Der Chef des Kriminaltechnischen Dienstes der Kantonspolizei Bern weiss,
dass man selbst bei einer Clean Desk Policy viele Spuren hinterlässt.
Denn mit Spuren kennt er sich aus. Seit 13 Jahren ist der Chemiker Chef
der Abteilung, die bei aussergewöhnlichen Todesfällen, schweren
Einbrüchen oder Gewaltverbrechen ausrückt. Er und seine rund 70
Mitarbeitenden sind darauf spezialisiert, an einem Tatort Spuren zu
sichern – auch solche, die mit blossem Auge gar nicht zu erkennen sind.
Zingg hat den Aufstieg der DNA-Analyse als Fahndungsmittel miterlebt.
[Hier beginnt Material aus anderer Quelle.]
Lemma remove_first_pairs (p : Bookmark.t -> bool) :
  forall l,
    NoDup (map bookmark_pair l) ->
    NoDup (map bookmark_pair (remove_first p l))
    /\ incl (remove_first p l) l.
Proof.
  induction l as [| b l IH]; intros N; simpl.
  - split; [constructor | apply incl_refl].
  - simpl in N. apply NoDup_cons_iff in N. destruct N as [Nb N].
    destruct (IH N) as [N' I'].
    destruct (p b).
    + split; [exact N | apply incl_tl, incl_refl].
    + split.
      * simpl. constructor; [| exact N'].
        intros H. apply Nb. apply in_map_iff in H.
        destruct H as [x [Ex Hx]]. rewrite <- Ex. apply in_map, I', Hx.
      * intros x [Hx | Hx]; [left; exact Hx | right; apply I', Hx].
Qed.

(** How a toggle of a bookmark on an existing message goes. *)
Lemma bookmarks_toggle_run (userId messageId : Z) (d : Db) (msg : Message.t) :
  NoDup (map bookmark_pair (bookmark d)) ->
  message_findUnique messageId d = Some msg ->
  exists d',
    bookmarks_toggle userId messageId d
    = (d',
       [mkBookmarkUpdated userId (Some msg)
          (negb (has_bookmark userId messageId d))],
       bookmark_json (negb (has_bookmark userId messageId d)))
    /\ has_bookmark userId messageId d'
       = negb (has_bookmark userId messageId d)
    /\ (forall u m, (u, m) <> (userId, messageId) ->
                    has_bookmark u m d' = has_bookmark u m d)
    /\ message d' = message d
    /\ NoDup (map bookmark_pair (bookmark d')).
Proof.
  intros N F. unfold bookmarks_toggle, bookmark_findUnique, has_bookmark.
  destruct (find (same_bookmark userId messageId) (bookmark d))
    as [existing |] eqn:E.
  - assert (X : existsb (same_bookmark userId messageId) (bookmark d) = true).
    { apply existsb_exists. exists existing. apply (find_some _ _ E). }
    rewrite X. eexists. split; [| split; [| split; [| split]]].
    + unfold bookmark_delete, message_findUnique. cbn [with_bookmark message].
      unfold message_findUnique in F. rewrite F. reflexivity.
    + unfold bookmark_delete. cbn [with_bookmark bookmark negb].
      apply remove_first_gone. exact N.
    + intros u m D. unfold bookmark_delete. cbn [with_bookmark bookmark].
      apply remove_first_others. exact D.
    + reflexivity.
    + unfold bookmark_delete. cbn [with_bookmark bookmark].
      apply remove_first_pairs. exact N.
  - assert (X : existsb (same_bookmark userId messageId) (bookmark d) = false).
    { destruct (existsb _ _) eqn:X; [| reflexivity].
      apply existsb_exists in X. destruct X as [x [Hx Bx]].
      rewrite (find_none _ _ E x Hx) in Bx. discriminate. }
    unfold bookmark_create. rewrite X, (found_fk _ _ _ F). cbn [andb negb].
    eexists. split; [| split; [| split; [| split]]].
    + unfold message_findUnique. cbn [with_bookmark message].
      unfold message_findUnique in F. rewrite F. reflexivity.
    + cbn [with_bookmark bookmark]. rewrite existsb_app. simpl.
      unfold same_bookmark at 2. cbn [Bookmark.userId Bookmark.messageId].
      rewrite !Z.eqb_refl. simpl. apply orb_true_r.
    + intros u m D. cbn [with_bookmark bookmark]. rewrite existsb_app. simpl.
      destruct (same_bookmark u m (Bookmark.mk userId messageId)) eqn:B.
      * exfalso. apply D. apply same_bookmark_spec in B.
        unfold bookmark_pair in B. simpl in B. congruence.
      * rewrite !orb_false_r. reflexivity.
    + reflexivity.
    + cbn [with_bookmark bookmark]. rewrite map_app. simpl.
      apply NoDup_snoc; [exact N |].
      intros H. apply in_map_iff in H. destruct H as [x [Ex Hx]].
      assert (B : same_bookmark userId messageId x = true)
        by (apply same_bookmark_spec; exact Ex).
      rewrite (find_none _ _ E x Hx) in B. discriminate.
Qed.

(** X28: on a message that exists, the bookmark route flips the bookmark of
    this user on this message and of no other pair, answers the new state and
    sends it, with the message, to the room of the user only; the pairs stay
    unique and the messages untouched. *)
Theorem bookmarks_toggle_flips :
  forall userId messageId d msg,
    NoDup (map bookmark_pair (bookmark d)) ->
    message_findUnique messageId d = Some msg ->
    exists d',
      bookmarks_toggle userId messageId d
      = (d',
         [mkBookmarkUpdated userId (Some msg)
            (negb (has_bookmark userId messageId d))],
         bookmark_json (negb (has_bookmark userId messageId d)))
      /\ has_bookmark userId messageId d'
         = negb (has_bookmark userId messageId d)
      /\ (forall u m, (u, m) <> (userId, messageId) ->
                      has_bookmark u m d' = has_bookmark u m d)
      /\ message d' = message d
      /\ NoDup (map bookmark_pair (bookmark d')).
Proof.
  intros userId messageId d msg N F.
  apply (bookmarks_toggle_run userId messageId d msg N F).
Qed.
Lemma conversion_outcome_error (T : tobj) (msg : string) :
  EasyBuildError msg <> conversion_unexpected ->
  conversion_outcome T (Err (EasyBuildError msg)).
Proof. intros H. split; [eauto | intros E; now elim H]. Qed.

Lemma convert_value_type_outcome
  (py_str : pyval -> string) (py_int py_float : pyval -> result pyval)
  (v : pyval) (T : tobj) :
  hashable T = true ->
  conversion_outcome T (convert_value_type py_str py_int py_float v T).
Proof.
  intros HT. unfold convert_value_type.
  assert (Hfunc :
    conversion_outcome T
      (match conversion_function T
               (TYPE_CONVERSION_FUNCTIONS py_str py_int py_float) with
       | Some func =>
           match func v with
           | Err _ => Err conversion_failed
           | Ok res =>
               let* ok := py_isinstance res T in
               if ok then Ok res else Err conversion_unexpected
           end
       | None => Err no_conversion
       end)).
  { destruct (conversion_function T _) as [func |] eqn:Hf;
      [| apply conversion_outcome_error; discriminate].
    destruct (func v) as [res |] eqn:Hres;
      [| apply conversion_outcome_error; discriminate].
    destruct (registered_conversion _ _ _ _ _ _ _ HT Hf Hres)
      as [-> | [-> | Hi]].
    - cbn. destruct (instance_of res Tint) eqn:Ei; cbn.
      + now rewrite Ei.
      + split; [eexists; reflexivity | auto].
    - cbn. destruct (instance_of res Tfloat) eqn:Ei; cbn.
      + now rewrite Ei.
      + split; [eexists; reflexivity | auto].
    - rewrite Hi. exact Hi. }
  assert (Hrest :
    conversion_outcome T
      (let* checkable :=
         if tobj_in T CHECKABLE_TYPES then is_value_of_type v T else Ok false in
       if checkable then Ok v
       else if negb (hashable T) then Err TypeError
       else
         match conversion_function T
                 (TYPE_CONVERSION_FUNCTIONS py_str py_int py_float) with
         | Some func =>
             match func v with
             | Err _ => Err conversion_failed
             | Ok res =>
                 let* ok := py_isinstance res T in
                 if ok then Ok res else Err conversion_unexpected
             end
         | None => Err no_conversion
         end)).
  { destruct (tobj_in T CHECKABLE_TYPES) eqn:HC.
    - apply tobj_in_In in HC; [| exact HT].
      destruct (matcher_returns_on_registered v T) as [b Hb];
        [unfold registered; apply in_or_app; now right |].
      rewrite Hb. cbn [bind]. destruct b.
      + now apply matched_is_instance.
      + rewrite HT. exact Hfunc.
    - cbn [bind]. rewrite HT. exact Hfunc. }
  destruct (tobj_in T EASY_TYPES) eqn:HE; [| exact Hrest].
  apply tobj_in_In in HE; [| exact HT].
  assert (HP : exists P, T = OType P).
  { simpl in HE.
    repeat (destruct HE as [<- | HE]; [eexists; reflexivity |]). contradiction. }
  destruct HP as [P ->]. cbn [py_isinstance bind].
  destruct (instance_of v P) eqn:Ei; [| exact Hrest].
  cbn. now rewrite Ei.
Qed.
(** [endIndex] starts as [startIndex] and is set when the loop breaks;
    the body is [code.substring(startIndex, endIndex)]. *)
Definition function_body (code : string) (startIndex : nat) : string :=
  let endIndex :=
    match scan_braces (Text.drop startIndex code) 1 startIndex with
    | Some i => i
    | None => startIndex
    end in
  String.substring startIndex (endIndex - startIndex) code.

(** A directory as readdir with file types shows it: the outcome of
    listing it, each entry being a file (with the outcome of reading it),
    a directory, or something else. *)
Inductive Dir : Type :=
| mkDir (listing : Outcome (list Entry))
with Entry : Type :=
| FileEntry (name : string) (content : Outcome string)
| DirEntry (name : string) (dir : Dir)
| OtherEntry (name : string).

Definition default_extensions : list string := [".ts"; ".js"; ".tsx"; ".jsx"].

(** [fileExtensions.includes(ext)]. *)
Definition includes_ext (fileExtensions : list string) (ext : string) : bool :=
  existsb (String.eqb ext) fileExtensions.

Section Files.

(** parseCode (whose regular expressions are not embedded) and the two
    functions of path the directory walk uses. *)
Variable ParsedModule : Type.
Variable parseCode : string -> string -> ParsedModule.
Variable path_join : string -> string -> string.
Variable path_extname : string -> string.

(** parseFile, given the outcome of reading the file. *)
Definition parseFile (filePath : string) (content : Outcome string)
  : Outcome ParsedModule :=
  match content with
  | Returned code => Returned (parseCode code filePath)
  | Thrown m => Thrown ("Failed to parse file " ++ filePath ++ ": " ++ m)
  end.
(** A sequence of calls keeps to the discipline when a file is opened only
    while none is open, read and closed only while it is the open one, and
    none is open at the end.  [held] is the file open at the start. *)
Fixpoint disciplined (held : option File) (calls : list Call) : bool :=
  match calls with
  | [] => bool_decide (held = None)
  | Open _ file :: rest => bool_decide (held = None) && disciplined file rest
  | ReadAll file :: rest => bool_decide (held = Some file) && disciplined held rest
  | Close file :: rest => bool_decide (held = Some file) && disciplined None rest
  end.

(** A file system with a good registry, and a YAML library that fails on
    the index after filling part of it. *)
Definition sample : Env :=
  {| os_Open := λ path,
       if String.eqb path "./maintainers.yaml" then inr 3
       else if String.eqb path "./charts/index.yaml" then inr 4
       else inl ("open " +:+ path +:+ ": no such file or directory");
     io_ReadAll := λ file, inr [];
     yaml_Unmarshal_Maintainers := λ _ _, (records tidy, None);
     yaml_Unmarshal_IndexFile := λ _ _,
       (indexOf ["foo"], Some "yaml: line 2: did not find expected key") |}.

End Sys.

(** ** strings.HasSuffix *)

Lemma append_String c (p s : string) :
  String.append (String c p) s = String c (String.append p s).
Proof. reflexivity. Qed.

Lemma string_length_append (p s : string) :
  String.length (String.append p s) = String.length p + String.length s.
Proof.
  induction p as [|c p IH]; [done|].
  rewrite append_String. cbn [String.length Nat.add]. by f_equal.
Qed.

Lemma substring_whole (s : string) : String.substring 0 (String.length s) s = s.
Proof.
  induction s as [|c s IH]; [done|].
  cbn [String.length String.substring]. by f_equal.
Qed.

Lemma substring_skip (p s : string) m :
  String.substring (String.length p) m (String.append p s) = String.substring 0 m s.
Proof.
  induction p as [|c p IH]; [done|].
  rewrite append_String. cbn [String.length String.substring]. apply IH.
Qed.

Lemma substring_split (s : string) n :
  n ≤ String.length s →
  s = String.append (String.substring 0 n s)
        (String.substring n (String.length s - n) s).
Proof.
  revert n. induction s as [|c s IH]; intros n Hn.
  - cbn in Hn. by replace n with 0 by lia.
  - destruct n as [|n]; cbn [String.substring String.length Nat.sub].
    + by rewrite substring_whole.
    + rewrite append_String. cbn in Hn. f_equal. apply IH. lia.
Qed.

(** [HasSuffix s suffix] says that [s] ends with [suffix]. *)
Lemma HasSuffix_spec (s suffix : string) :
  HasSuffix s suffix = true ↔ ∃ p, s = String.append p suffix.
Proof.
  unfold HasSuffix. rewrite andb_true_iff, Nat.leb_le, String.eqb_eq. split.
  - intros [Hlen Hsub].
    exists (String.substring 0 (String.length s - String.length suffix) s).
    pose proof (substring_split s (String.length s - String.length suffix)) as Hs.
    replace (String.length s - (String.length s - String.length suffix))
      with (String.length suffix) in Hs by lia.
    rewrite Hsub in Hs. apply Hs. lia.
  - intros [p ->]. rewrite string_length_append. split; [lia|].
    replace (String.length p + String.length suffix - String.length suffix)
      with (String.length p) by lia.
    by rewrite substring_skip, substring_whole.
Qed.

(** ** Counting *)

Section Occurrences.
Context `{EqDecision A}.
Implicit Types (x y : A) (l k : list A).

Lemma occurrences_nil x : occurrences x [] = 0.
Proof. reflexivity. Qed.

Lemma occurrences_cons x y l :
  occurrences x (y :: l) = (if decide (y = x) then 1 else 0) + occurrences x l.
Proof.
  unfold occurrences. rewrite filter_cons. case_decide; reflexivity.
Qed.

Lemma occurrences_app x l k :
  occurrences x (l ++ k) = occurrences x l + occurrences x k.
Proof. unfold occurrences. by rewrite filter_app, length_app. Qed.

Lemma occurrences_snoc x y l :
  occurrences x (l ++ [y]) = occurrences x l + (if decide (y = x) then 1 else 0).
Proof.
  rewrite occurrences_app, occurrences_cons, occurrences_nil. lia.
Qed.

Lemma occurrences_zero x l : occurrences x l = 0 ↔ x ∉ l.
Proof.
  induction l as [|y l IH]; [by rewrite occurrences_nil; set_solver|].
  rewrite occurrences_cons, not_elem_of_cons.
  case_decide as Hy; [split; [lia|intros [Hne _]; by destruct Hne]|].
  rewrite <- IH. split; [intros; split; [congruence|lia]|intros [_ ?]; lia].
Qed.

Lemma occurrences_pos x l : 1 ≤ occurrences x l ↔ x ∈ l.
Proof.
  destruct (decide (x ∈ l)) as [Hin|Hout].
  - split; [done|]. intros _.
    destruct (occurrences x l) eqn:E; [|lia].
    by apply occurrences_zero in E.
  - split; [|done]. apply occurrences_zero in Hout. lia.
Qed.

Lemma occurrences_NoDup l : NoDup l ↔ ∀ x, occurrences x l ≤ 1.
Proof.
  induction l as [|y l IH].
  - split; [intros _ x; rewrite occurrences_nil; lia|constructor].
  - rewrite NoDup_cons, IH. split.
    + intros [Hy Hl] x. rewrite occurrences_cons. case_decide; subst.
      * apply occurrences_zero in Hy. lia.
      * specialize (Hl x). lia.
    + intros H. split.
      * apply occurrences_zero. specialize (H y).
        rewrite occurrences_cons, decide_True in H by done. lia.
      * intros x. specialize (H x). rewrite occurrences_cons in H. lia.
Qed.

Lemma occurrences_NoDup_elem x l : NoDup l → x ∈ l → occurrences x l = 1.
Proof.
  intros Hl Hx. apply occurrences_pos in Hx.
  pose proof (proj1 (occurrences_NoDup l) Hl x). lia.
Qed.
Definition Write (item : T) (rnd : nat) (s : State) : option error * State :=
  match go_select [(can_send (input s), SendInput); (done s, RecvDone)] rnd with
  | Some SendInput => (None, send_input item s)
  | Some RecvDone => (Some ErrProducerClosed, s)
  | None => (Some ErrBufferFull, s)
  end.

(** ** Producer.Close

    [closeOnce.Do] runs [close(f.done)] on the first call only.  Closing a
    closed channel panics ([None]).  Closing [done] wakes the dispatch
    goroutine when it is parked: it leaves the receive queue of [input] and
    takes the [done] case, which returns. *)

Definition close_done (s : State) : option State :=
  if done s then None
  else
    let s' := mkState (input s) (consumer_buffer_size s) (consumers s) true (closeOnce s)
                      (heap s) (dispatcher s) (pc s) (closer s) in
    Some (if 0 <? ch_recvq (input s)
          then upd_pc (upd_input s' (chanwake (input s))) Returned
          else s').

Definition Close (s : State) : option State :=
  if closeOnce s then Some s
  else
    close_done (mkState (input s) (consumer_buffer_size s) (consumers s) (done s) true
                        (heap s) (dispatcher s) (pc s) (closer s)).

(** ** newConsumer, Producer.CreateConsumer

    [id] is what [CreateID] returned, [parent_done] whether the context
    passed in is already cancelled, [now] what [time.Now()] returned. *)

Definition newConsumer (id : string) (parent_done : bool) (now : Timestamp)
    (consumer_buffer_size : nat) : Consumer :=
  mkConsumer id (make_chan consumer_buffer_size) now parent_done false false.

Definition start_watcher (c : Consumer) : Consumer :=
  mkConsumer (c_id c) (Messages c) (lastUsed c) (ctx_done c) (c_closeOnce c) true.

(** The new object is allocated at the next free address; the registry is
    appended to under the lock, and the watcher goroutine is started. *)
Definition CreateConsumer (id : string) (parent_done : bool) (now : Timestamp)
    (s : State) : ptr * State :=
  let result := length (heap s) in
  let c := newConsumer id parent_done now (consumer_buffer_size s) in
  (result,
   upd_consumers (upd_heap s (heap s ++ [start_watcher c])) (consumers s ++ [result])).
(** * c23-syntax-diagrams: the rule registry, the builder shim, the
      mount/render functions and the rule-name filter

    Shallow embedding of [c23-syntax-diagrams.mjs] (the rule registry
    [rules], [callOrNew] and the wrapped primitives, [mountRule],
    [renderRuleList], [chain], [renderAllSections]) and of [filterNames] in
    [src/app/App.tsx].

    Conventions.
    - A JavaScript computation that may throw is a value of [Outcome]; the
      first throw of a sequence of evaluations wins ([x ← e; k]).
    - Strings are sequences of code units below 256; [toLowerCase] and
      [trim] are given on that range.
    - The DOM is read in two ways. First as a tree of [Node]s that are
      values: a mutated element is passed on as the updated element, and a
      node that is appended is a node that was in no tree before. This is
      the page for the nodes that [mountRule] creates and for new nodes
      that an export of the package returns. Second, in [Module Live], as a
      store of nodes with identities and parents, where [appendChild] moves
      a node and refuses a node that contains the parent; the statements
      on what two renderings share are made there, and
      [live_renderRuleList_refines] relates the two readings.
    - The railroad-diagram package is an import of the module, not part of
      it: [Module RR] describes the builds of it that the module's comments
      speak about (exports that are factory functions, exports that are ES
      classes) and leaves open which of [toSVG], [toString], [addTo] a
      build's objects carry and what these return. *)

From Stdlib Require Import Ascii String ZArith.
From stdpp Require Import gmap strings list.

Local Open Scope string_scope.
Set Warnings "-register-all".

(** ** JavaScript values that the module handles *)

Module Js.

(** A thrown value [e], as far as the module inspects it:
    [e instanceof TypeError], [e?.message] and [String(e)]. The thrown
    values described are those that have these: a value on which reading
    [message] or [String(e)] throws in turn (an object without a usable
    [toString], a getter that throws) is none of them. *)
Record Thrown := mkThrown {
  instanceof_TypeError : bool;
  message : option string;
  to_String : string
}.

Inductive Outcome (A : Type) : Type :=
| Returns (a : A)
| Throws (e : Thrown).
Arguments Returns {A} a.
Arguments Throws {A} e.

#[global] Instance outcome_ret : MRet Outcome := λ A a, Returns a.
#[global] Instance outcome_bind : MBind Outcome := λ A B f m,
  match m with
  | Returns a => f a
  | Throws e => Throws e
  end.
#[global] Instance outcome_fmap : FMap Outcome := λ A B f m,
  match m with
  | Returns a => Returns (f a)
  | Throws e => Throws e
  end.

Definition is_Returns {A} (m : Outcome A) : bool :=
  match m with Returns _ => true | Throws _ => false end.

(** [new TypeError(msg)] *)
Definition TypeError (msg : string) : Thrown :=
  mkThrown true (Some msg) ("TypeError: " ++ msg).

(** [s.startsWith(p)] *)
Fixpoint startsWith (s p : string) {struct p} : bool :=
  match p, s with
  | EmptyString, _ => true
  | String _ _, EmptyString => false
  | String b p', String a s' =>
      if decide (a = b) then startsWith s' p' else false
  end.

(** [s.includes(p)]; also [/p/.test(s)] for a pattern [p] without
    metacharacters. *)
Fixpoint includes (s p : string) : bool :=
  startsWith s p ||
  match s with
  | EmptyString => false
  | String _ s' => includes s' p
  end.

Definition code (c : ascii) : N := N_of_ascii c.

(** Code units below 256 with a lower-case partner: A-Z, and the Latin-1
    capitals U+00C0-U+00DE without the multiplication sign U+00D7. *)
Definition is_upper (c : ascii) : bool :=
  let n := code c in
  ((65 <=? n) && (n <=? 90) ||
   (192 <=? n) && (n <=? 222) && negb (n =? 215))%N.

Definition lower_unit (c : ascii) : ascii :=
  if is_upper c then ascii_of_N (code c + 32) else c.

(** [s.toLowerCase()] *)
Fixpoint toLowerCase (s : string) : string :=
  match s with
  | EmptyString => EmptyString
  | String c s' => String (lower_unit c) (toLowerCase s')
  end.

(** White space and line terminators below 256: TAB, LF, VT, FF, CR, SP,
    NBSP. *)
Definition is_space (c : ascii) : bool :=
  let n := code c in
  ((9 <=? n) && (n <=? 13) || (n =? 32) || (n =? 160))%N.

Fixpoint trimStart (s : string) : string :=
  match s with
  | EmptyString => EmptyString
  | String c s' => if is_space c then trimStart s' else s
  end.

Fixpoint trimEnd (s : string) : string :=
  match s with
  | EmptyString => EmptyString
  | String c s' =>
      match trimEnd s' with
      | EmptyString => if is_space c then EmptyString else String c EmptyString
      | t => String c t
      end
  end.

(** [s.trim()] *)
Definition trim (s : string) : string := trimEnd (trimStart s).

(** An export that can be called ([F(...args)]) and instantiated
    ([new F(...args)]) on an argument list of type [A]. *)
Record Callable (A B : Type) := mkCallable {
  call : A → Outcome B;
  construct : A → Outcome B
}.
Arguments call {A B} _ _.
Arguments construct {A B} _ _.
Arguments mkCallable {A B} _ _.

End Js.
Export Js.

(** ** The builder shim *)

(** [e instanceof TypeError && /without 'new'/.test(e.message)] *)
Definition new_mismatch (e : Thrown) : bool :=
  instanceof_TypeError e &&
  match message e with
  | Some m => includes m "without 'new'"
  | None => false
  end.

Definition callOrNew {A B} (Ctor : Callable A B) (args : A) : Outcome B :=
  match call Ctor args with
  | Returns v => Returns v
  | Throws e =>
      if new_mismatch e then construct Ctor args else Throws e
  end.

(** What calling an ES class without [new] throws. *)
Definition class_without_new (X : string) : Thrown :=
  TypeError ("Class constructor " ++ X ++ " cannot be invoked without 'new'").

(** ** The DOM, as far as the module touches it *)

Module Dom.

Inductive Node : Type :=
| ElementNode (e : Element)
| TextNode (data : string)
| ParsedMarkup (markup : string)
with Element : Type :=
| mkElement (tagName className id : string) (childNodes : list Node).

Definition tagName (e : Element) : string :=
  match e with mkElement t _ _ _ => t end.
Definition className (e : Element) : string :=
  match e with mkElement _ c _ _ => c end.
Definition id (e : Element) : string :=
  match e with mkElement _ _ i _ => i end.
Definition childNodes (e : Element) : list Node :=
  match e with mkElement _ _ _ k => k end.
Heute sind Wattestäbchen, die etwa Hautschuppen oder Speichel aufnehmen
können, ein wichtiges Arbeitsinstrument der Polizei. Worauf achten die
Emitter am Tatort? Nach einem Einbruch wird beispielsweise auf
Türgriffen nach DNA-Spuren gesucht. Verwertbare biologische Spuren sind
auch Blutspritzer oder Spermaflecken. Bisweilen werden auch Gegenstände
eingepackt, um sie im Labor der Ermittler genauer zu analysieren.
Genetischer Fingerabdruck
Die Polizei schickt die Wattestäbchen, von denen sie hofft, sie würden
Information erhalten, ans Berner Institut für Rechtsmedizin (IRM). Dort
wird in kurzer Zeit aus nur wenigen Hautschuppen ein DNA-Profil
erstellt. Dieser genetische Fingerabdruck wird danach in der nationalen
Datenbank abgeglichen.
So kann festgestellt werden, ob die Polizei die vorgefundene DNA einer
Person oder auch anderen Deliktsfällen zuordnen kann. Jährlich stimmen
schweizweit gegen 6000 Tatortspuren mit einer bereits in der Datenbank
verzeichneten Person oder Spur überein – meist handelt es sich um
Einbrecher, welchen die Polizei mit diesem Verfahren auf die Spur kommt.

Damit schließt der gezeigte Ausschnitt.